Chromogenic cross-linker for the characterization of protein structure by infrared multiphoton dissociation mass spectrometry.

We have developed a new IR chromogenic cross-linker (IRCX) to aid in rapidly distinguishing cross-linked peptides from unmodified species in complex mixtures. By incorporating a phosphate functional group into the cross-linker, one can take advantage of its unique IR absorption properties, affording selective infrared multiphoton dissociation (IRMPD) of the cross-linked peptides. In a mock mixture of unmodified peptides and IRCX-cross-linked peptides (intramolecularly and intermolecularly cross-linked), only the peptides containing the IRCX modification were shown to dissociate upon exposure to 50 ms of 10.6-microm radiation. LC-IRMPD-MS proved to be an effective method to distinguish the cross-linked peptides in a tryptic digest of IRCX-cross-linked ubiquitin.

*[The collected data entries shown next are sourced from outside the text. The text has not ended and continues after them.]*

(** A batch of different messages of the queue: each is attempted once. *)
Lemma batch_spec (envs : string -> RetryEnv) l (n : node) :
  (forall id, writes (re_status (envs id)) /\ writes (re_pending (envs id))) ->
  NoDup ((fun p => msg_ID (pm_Message p)) <$> l) -> queue_ok (nd_pending n) ->
  (forall p, p ∈ l -> nd_pending n !! msg_ID (pm_Message p) = Some p) ->
  let n' := processPendingBatch hardening envs l handleRetryPublishError n in
  queue_ok (nd_pending n') /\ (forall k, settled n k -> settled n' k)
  /\ (forall k, is_Some (nd_pending n !! k) -> is_Some (nd_pending n' !! k) \/ settled n' k)
  /\ forall k p', nd_pending n' !! k = Some p' ->
      (nd_pending n !! k = Some p' /\ k ∉ (fun p => msg_ID (pm_Message p)) <$> l)
      \/ exists p, p ∈ l /\ msg_ID (pm_Message p) = k /\ pm_RetryCount p' = pm_RetryCount p + 1
         /\ pm_RetryCount p' <= 8 /\ pm_NextRetry p' <= re_now (envs k) + 30 * Second.
Proof.
  intros Hw. revert n. induction l as [|p l IH]; intros n Hnd Hq Hl.
  { cbn. split_and!; [done|done|by left|]. intros k p' Hk. left. split; [done|apply not_elem_of_nil]. }
  inversion Hnd as [|? ? Hn Hnd' [E1 E2]]; subst. cbn [processPendingBatch fold_left].
  set (id := msg_ID (pm_Message p)) in *. set (n1 := processPending _ _ _ _ _).
  destruct (processPending_attempted (envs id) p n) as (Hset & Hcase); [apply Hw..|].
  fold n1 in Hset, Hcase. change (msg_ID (pm_Message p)) with id in Hcase.
  assert (Hother : forall k, k <> id -> nd_pending n1 !! k = nd_pending n !! k).
  { intros k Hk. destruct Hcase as [[-> _]|(_ & p' & -> & _)];
      [by rewrite lookup_delete_ne|by rewrite lookup_insert_ne]. }
  assert (Hid : forall p', nd_pending n1 !! id = Some p' -> msg_ID (pm_Message p') = id
     /\ pm_RetryCount p' = pm_RetryCount p + 1 /\ pm_RetryCount p' <= 8
     /\ pm_NextRetry p' <= re_now (envs id) + 30 * Second).
  { intros p'. destruct Hcase as [[-> _]|(Hle & p1 & -> & Hi & Hc & Hr)];
      [by rewrite lookup_delete_eq|rewrite lookup_insert_eq; intros [= <-]]. rewrite Hc. done. }
  destruct (IH n1 Hnd') as (Hq' & Hs' & Hk' & Hp').
  - intros k p' Hk. destruct (decide (k = id)) as [->|Hne]; [by apply Hid|]. apply Hq. by rewrite <- Hother.
  - intros p0 Hin. rewrite Hother; [by apply Hl; right|]. intros Heq. apply Hn. apply list_elem_of_fmap.
    by exists p0.
  - split_and!; [done|by auto| |].
    + intros k [pk Hk]. destruct (decide (k = id)) as [->|Hne];
        [|apply Hk'; rewrite Hother by done; by eexists].
      destruct Hcase as [[_ Hst]|(_ & p1 & E & _)]; [right; by apply Hs'|].
      apply Hk'. rewrite E, lookup_insert_eq. by eexists.
    + intros k p' Hk. destruct (Hp' k p' Hk) as [[Hk1 Hnin]|(p0 & Hin & H0)].
      * destruct (decide (k = id)) as [->|Hne].
        -- right. exists p. destruct (Hid p' Hk1) as (_ & H1 & H2 & H3). split_and!; [by left|done..].
        -- left. rewrite <- Hother by done. split; [done|]. cbn. rewrite elem_of_cons. by intros [|].
      * right. exists p0. split; [by right|done].
Qed.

A total of four intermolecular cross-links and two dead-end modifications were identified using IRCX and LC-IRMPD-MS. IRMPD of these cross-linked peptides resulted in secondary dissociation of all primary fragment ions containing the chromophore, producing a series of unmodified b- or y-type ions that allowed the cross-linked peptides to be sequenced without the need for collision-induced dissociation.